The key phrase in most state medical practice acts is ‘within the practitioner’s education, training, and competence.’ If you’re prescribing GLP-1s to a patient you’re already treating for depression, as part of managing medication-induced weight gain or comorbid obesity, that’s clearly within bounds. If you’re opening a standalone weight-loss clinic for the general public with no psychiatric component, regulators might raise eyebrows unless you have additional training.
The ABOM Pathway
For psychiatrists serious about this, the American Board of Obesity Medicine offers a certification that legitimizes your scope. Requirements include ~60 hours of obesity-specific CME covering nutrition, exercise physiology, behavioral interventions, pharmacotherapy, and metabolic science, plus passing a comprehensive exam. Psychiatrists are explicitly eligible. This not only deepens your clinical knowledge but also provides credibility with employers, insurers, and state boards if your scope is ever questioned.

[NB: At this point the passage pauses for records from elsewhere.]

(* ===== verification/MvccEngine.v ===== *)
(** * ObMvccEngine: reads and writes of versioned rows

    Models [src/src/storage/memtable/mvcc/ob_mvcc_define.h] and
    [ob_mvcc_engine.h/.cpp].  The engine holds pointers to the memtable's query
    engine; [me_query_engine_] says whether the pointer is set, and the query
    engine it points to is passed along.  Calling through a null pointer is
    undefined. *)

From S2P Require Import Prelude StoreTypes OrdMap MvccRow QueryEngine.

(** ** ob_mvcc_define.h *)

Record ObTxNodeArg := mkTxNodeArg {
  arg_tx_id_ : Z;
  arg_data_ : option ObMemtableData;
  arg_column_cnt_ : Z }.
Definition ObTxNodeArg_default : ObTxNodeArg := mkTxNodeArg OB_INVALID_TRANS_ID None 0.

Record ObMvccWriteResult := mkWriteResult {
  res_can_insert_ : bool;
  res_need_insert_ : bool;
  res_is_mvcc_undo_ : bool;
  res_tx_node_ : option loc;
  res_value_ : option loc;
  res_mtk_ : ObMemtableKey }.
Definition ObMvccWriteResult_default : ObMvccWriteResult :=
  mkWriteResult false false false None None ObMemtableKey_default.
Definition ObMvccWriteResult_has_insert (r : ObMvccWriteResult) : bool :=
  res_can_insert_ r && res_need_insert_ r && negb (res_is_mvcc_undo_ r).
Definition ObMvccWriteResult_reset (r : ObMvccWriteResult) : ObMvccWriteResult :=
  mkWriteResult false false false None None (res_mtk_ r).
Definition set_res_mtk (k : ObMemtableKey) (r : ObMvccWriteResult) : ObMvccWriteResult :=
  mkWriteResult (res_can_insert_ r) (res_need_insert_ r) (res_is_mvcc_undo_ r)
    (res_tx_node_ r) (res_value_ r) k.

(** ** The engine *)

Record ObMvccEngine := mkEngine {
  me_is_inited_ : bool;
  me_query_engine_ : bool;
  me_memtable_ : bool }.
Definition ObMvccEngine_new : ObMvccEngine := mkEngine false false false.

(** The arguments say whether the pointers passed are non-null. *)
Definition ObMvccEngine_init (query_engine memtable : bool) (e : ObMvccEngine)
    : Z * ObMvccEngine :=
  if negb query_engine || negb memtable then (-1, e) else (0, mkEngine true true true).
Definition ObMvccEngine_destroy (_ : ObMvccEngine) : ObMvccEngine := mkEngine false false false.

(** Dereference of [query_engine_]. *)
Definition use_qe {A} (e : ObMvccEngine) (k : outcome A) : outcome A :=
  if me_query_engine_ e then k else UB.

Definition ObMvccEngine_query_engine_get_ (e : ObMvccEngine) (key : option ObMemtableKey)
    (row : option loc) (q : ObQueryEngine) : outcome (Z * option loc) :=
  use_qe e (Done (ObQueryEngine_get key row q)).

(** [create_kv_]: code, row and query engine.  After the race branch's
    [delete value] the pointer dangles until [get] overwrites it. *)
Definition ObMvccEngine_create_kv_ (e : ObMvccEngine) (key : option ObMemtableKey)
    (value : option loc) (q : ObQueryEngine) : outcome (Z * option loc * ObQueryEngine) :=
  x ← ObMvccEngine_query_engine_get_ e key value q;
  let '(ret, value) := x in
  if negb (ret =? 0) || bool_decide (value = None) then
    let '(l, q) := qe_alloc_row q in
    y ← use_qe e (ObQueryEngine_set key (Some l) q);
    let '(ret, q) := y in
    if ret =? -1 then
      let q := qe_free_row l q in
      z ← ObMvccEngine_query_engine_get_ e key (Some l) q;
      let '(ret, value) := z in
      Done (ret, value, q)
    else Done (0, Some l, q)
  else Done (0, value, q).
Definition ObMvccEngine_create_kv := ObMvccEngine_create_kv_.

Definition ObMvccEngine_ensure_kv (e : ObMvccEngine) (stored_key : option ObMemtableKey)
    (value : option loc) (q : ObQueryEngine) : outcome (Z * ObQueryEngine) :=
  use_qe e (ObQueryEngine_ensure stored_key value q).

(** [build_tx_node_]: the contents of the new node; the copy of [buf_len_]
    bytes reads the caller's buffer.  With a positive length and a null buffer
    the data stay uninitialised (no bytes here, so reading them is [UB]). *)
Definition ObMvccEngine_build_tx_node_ (arg : ObTxNodeArg) : outcome (Z * option ObMvccTransNode) :=
  match arg_data_ arg with
  | None => Done (-1, None)
  | Some data =>
      buf ← match md_buf_ data with
            | Some b => if 0 <? md_buf_len_ data then mem_read 0 (md_buf_len_ data) b else Done []
            | None => Done []
            end;
      let node := mkTransNode (arg_tx_id_ arg) OB_INVALID_VERSION None None 0 F_INIT
                    (mkDataHeader (md_dml_flag_ data) (md_buf_len_ data) buf) in
      Done (0, Some (ObMvccTransNode_trans_commit 1 node))
  end.

(** [mvcc_write] on the row object at [l]. *)
Definition ObMvccEngine_mvcc_write (ctx : ObStoreCtx) (l : loc) (arg : ObTxNodeArg)
    (check_exist : bool) (res : ObMvccWriteResult) (q : ObQueryEngine)
    : outcome (Z * ObMvccWriteResult * ObQueryEngine) :=
  let res := ObMvccWriteResult_reset res in
  b ← ObMvccEngine_build_tx_node_ arg;
  match b with
  | (ret, Some node) =>
      if negb (ret =? 0) then Done (-1, res, q)
      else
        r ← deref (qe_rows_ q !! l);
        let '(nl, r) := row_alloc node r in
        w ← ObMvccRow_mvcc_write ctx nl check_exist r;
        let '(ret, write_conflict, r) := w : Z * bool * ObMvccRow in
        if negb (ret =? 0) then
          let q := qe_set_row l (row_free nl r) q in
          Done (if write_conflict then -1 else ret, res, q)
        else
          Done (0, mkWriteResult true true (res_is_mvcc_undo_ res) (Some nl) (Some l) (res_mtk_ res),
                qe_set_row l r q)
  | (_, None) => Done (-1, res, q)
  end.

(** [mvcc_undo] on the row object at [value]. *)
Definition ObMvccEngine_mvcc_undo (value : option loc) (q : ObQueryEngine)
    : outcome ObQueryEngine :=
  match value with
  | None => Done q
  | Some l =>
      r ← deref (qe_rows_ q !! l);
      match r_list_head_ r with
      | None => Done q
      | Some hl =>
          _ ← deref (r_store_ r !! hl);
          let st := alter ObMvccTransNode_trans_abort hl (r_store_ r) in
          head ← deref (st !! hl);
          let r := set_row_head (n_prev_ head) r in
          st ← match n_prev_ head with
               | None => Done st
               | Some p => _ ← deref (st !! p); Done (alter (set_next None) p st)
               end;
          Done (qe_set_row l (row_free hl (set_row_store st r)) q)
      end
  end.

Definition ObMvccEngine_finish_kv (res : ObMvccWriteResult) : ObMvccWriteResult :=
  mkWriteResult false (res_need_insert_ res) (res_is_mvcc_undo_ res) (res_tx_node_ res)
    (res_value_ res) (res_mtk_ res).

(** *** Reads *)

(** The [while (node != nullptr)] walks stop at the first node the test
    accepts. *)
Definition find_node_body (st : gmap loc ObMvccTransNode) (vis : ObMvccTransNode → bool)
    (node : option loc) : outcome (option loc + option ObMvccTransNode) :=
  match node with
  | None => Done (inr None)
  | Some l => n ← deref (st !! l);
              if vis n then Done (inr (Some n)) else Done (inl (n_prev_ n))
  end.
Definition find_node (vis : ObMvccTransNode → bool) (r : ObMvccRow)
    : outcome (option ObMvccTransNode) :=
  loop (find_node_body (r_store_ r) vis) (S (size (r_store_ r))) (r_list_head_ r).

(** The row built from a node. *)
Definition node_row (n : ObMvccTransNode) : outcome ObStoreRow :=
  let hdr := n_buf_ n in
  v ← mem_read 0 (hdr_buf_len_ hdr) (hdr_buf_ hdr);
  Done (mkRow (hdr_dml_flag_ hdr) (n_trans_version_ n) (n_tx_id_ n) ObStoreRowkey_default v
              (hdr_dml_flag_ hdr =? DF_DELETE)).

Definition snapshot_sees (ctx : ObStoreCtx) (n : ObMvccTransNode) : bool :=
  (snapshot_version_ ctx =? OB_INVALID_VERSION) || (n_trans_version_ n <=? snapshot_version_ ctx).

(** The tests of [get] and of [scan]. *)
Definition get_visible (ctx : ObStoreCtx) (n : ObMvccTransNode) : bool :=
  if ObMvccTransNode_is_committed n then snapshot_sees ctx n
  else if ObMvccTransNode_is_aborted n then false
  else n_tx_id_ n =? tx_id_ ctx.
Definition scan_visible (ctx : ObStoreCtx) (n : ObMvccTransNode) : bool :=
  if ObMvccTransNode_is_committed n && snapshot_sees ctx n then true
  else if ObMvccTransNode_is_aborted n then false
  else n_tx_id_ n =? tx_id_ ctx.

(** [get]: the code and [results]. *)
Definition ObMvccEngine_get (e : ObMvccEngine) (ctx : ObStoreCtx) (key : option ObMemtableKey)
    (results : list ObStoreRow) (q : ObQueryEngine) : outcome (Z * list ObStoreRow) :=
  x ← ObMvccEngine_query_engine_get_ e key None q;
  match x with
  | (ret, Some l) =>
      if negb (ret =? 0) then Done (-1, results)
      else
        r ← deref (qe_rows_ q !! l);
        o ← find_node (get_visible ctx) r;
        match o with
        | None => Done (-1, results)
        | Some n => srow ← node_row n; Done (0, results ++ [srow])
        end
  | (_, None) => Done (-1, results)
  end.

(** The rows of one step of [scan]'s outer loop. *)
Definition scan_row (vis : ObMvccTransNode → bool) (q : ObQueryEngine) (l : loc)
    : outcome (list ObStoreRow) :=
  r ← deref (qe_rows_ q !! l);
  if ObMvccRow_is_empty r then Done []
  else
    o ← find_node vis r;
    match o with
    | None => Done []
    | Some n => srow ← node_row n; Done [srow]
    end.

Fixpoint scan_loop (ctx : ObStoreCtx) (fuel : nat) (q : ObQueryEngine)
    (it : ObQueryEngineBtreeIterator) (results : list ObStoreRow) : outcome (list ObStoreRow) :=
  match fuel with
  | O => OutOfFuel
  | S fuel' =>
      x ← ObQueryEngineBtreeIterator_next q it;
      let '(ret, it) := x in
      if ret =? 0 then
        match ObQueryEngineBtreeIterator_get_value it with
        | None => scan_loop ctx fuel' q it results
        | Some l => srows ← scan_row (scan_visible ctx) q l;
                    scan_loop ctx fuel' q it (results ++ srows)
        end
      else Done results
  end.

Definition ObMvccEngine_scan (e : ObMvccEngine) (ctx : ObStoreCtx) (start_key : option ObMemtableKey)
    (start_exclude : bool) (end_key : option ObMemtableKey) (end_exclude : bool)
    (results : list ObStoreRow) (q : ObQueryEngine) : outcome (Z * list ObStoreRow) :=
  use_qe e (
    let '(ret, iter) := ObQueryEngine_scan start_key start_exclude end_key end_exclude in
    if negb (ret =? 0) then Done (ret, results)
    else
      results ← scan_loop ctx (S (length (qe_btree_ q))) q iter results;
      Done (0, results)).

(** [check_row_locked]: code, [is_locked], [lock_trans_id]. *)
Definition ObMvccEngine_check_row_locked (e : ObMvccEngine) (key : option ObMemtableKey)
    (lock_trans_id : Z) (q : ObQueryEngine) : outcome (Z * bool * Z) :=
  x ← ObMvccEngine_query_engine_get_ e key None q;
  match x with
  | (ret, Some l) =>
      if negb (ret =? 0) then Done (0, false, lock_trans_id)
      else
        r ← deref (qe_rows_ q !! l);
        match r_list_head_ r with
        | None => Done (0, false, lock_trans_id)
        | Some hl =>
            head ← deref (r_store_ r !! hl);
            if negb (ObMvccTransNode_is_committed head) && negb (ObMvccTransNode_is_aborted head)
            then Done (0, true, n_tx_id_ head)
            else Done (0, false, lock_trans_id)
        end
  | (_, None) => Done (0, false, lock_trans_id)
  end.

(** ** Walks *)

Lemma find_node_body_spec st vis p ls fuel :
  (∀ n, vis (erase n) = vis n) → chain st p ls → (length ls < fuel)%nat →
  ∃ o, loop (find_node_body st vis) fuel p = Done o ∧ erase <$> o = List.find vis (versions st ls).
Proof.
  intros Hvis. revert p fuel. induction ls as [|x ls IH]; intros p fuel Hc Hf;
    (destruct fuel as [|fuel]; [simpl in Hf; lia|]).
  - simpl in Hc. subst p. exists None. done.
  - destruct Hc as (-> & n & Hn & Hc). cbn [length] in Hf.
    rewrite loop_step, (versions_cons _ _ _ _ Hn). cbn [find_node_body List.find]. rewrite Hn, Hvis.
    cbn [deref mbind outcome_bind]. destruct (vis n) eqn:Hv.
    + exists (Some n). done.
    + apply IH; [done|lia].
Qed.

(** A walk finds the newest version that passes the test. *)
Lemma find_node_spec vis r vs : (∀ n, vis (erase n) = vis n) → row_repr r vs →
  ∃ o, find_node vis r = Done o ∧ erase <$> o = List.find vis vs.
Proof.
  intros Hvis (ls & (Hc & Hnd & _) & <-). pose proof (chain_length _ _ _ Hc Hnd).
  apply find_node_body_spec; [done..|lia].
Qed.

Lemma get_visible_erase ctx n : get_visible ctx (erase n) = get_visible ctx n.
Proof. done. Qed.
Lemma scan_visible_erase ctx n : scan_visible ctx (erase n) = scan_visible ctx n.
Proof. done. Qed.
#[export] Hint Resolve get_visible_erase scan_visible_erase : mystorage.

(** ** Nodes *)

(** A node whose length field is the size of its data. *)
Definition node_wf (n : ObMvccTransNode) : Prop :=
  hdr_buf_len_ (n_buf_ n) = blen (hdr_buf_ (n_buf_ n)).

(** The row a well-formed node stands for. *)
Definition row_of_node (n : ObMvccTransNode) : ObStoreRow :=
  mkRow (hdr_dml_flag_ (n_buf_ n)) (n_trans_version_ n) (n_tx_id_ n) ObStoreRowkey_default
    (hdr_buf_ (n_buf_ n)) (hdr_dml_flag_ (n_buf_ n) =? DF_DELETE).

Psychiatrists (MD/DO): Full Authority, State-Specific Protocols
As a licensed physician, you have broad prescriptive authority in all 50 states. You can write for FDA-approved weight-loss medications (Wegovy, Saxenda, Contrave, Qsymia) and off-label options like metformin. Controlled substances like phentermine (Schedule IV) are within your DEA authority.
However, some states impose specific clinical standards for obesity treatment that apply to all prescribers:
Florida requires documented BMI ≥30 (or ≥27 with comorbidities), a comprehensive physical exam, written informed consent, and follow-up visits at least every 3 months. You must also provide patients with Florida’s ‘Weight-Loss Consumer Bill of Rights’ brochure. These aren’t suggestions – the Board of Medicine enforces them, and clinics have been cited for violations.
New Jersey mandates a full workup including assessment for underlying psychiatric conditions (something you’re already good at), nutritional counseling, exercise recommendations, and behavior modification – not just pills. This actually plays to psychiatrists’ strengths in integrated care.
Virginia requires a physical exam, diet/exercise plan documentation, and follow-up within 30 days of starting medication, then monthly initially. For telehealth providers, this means frequent check-ins.
Mississippi went further: as of August 2023, the state medical board banned off-label prescribing of GLP-1 agonists solely for weight loss. If you’re treating a diabetic patient, Ozempic is fine. For obesity alone, you must use FDA-approved Wegovy, not off-label diabetes drugs. Violating this could trigger board discipline.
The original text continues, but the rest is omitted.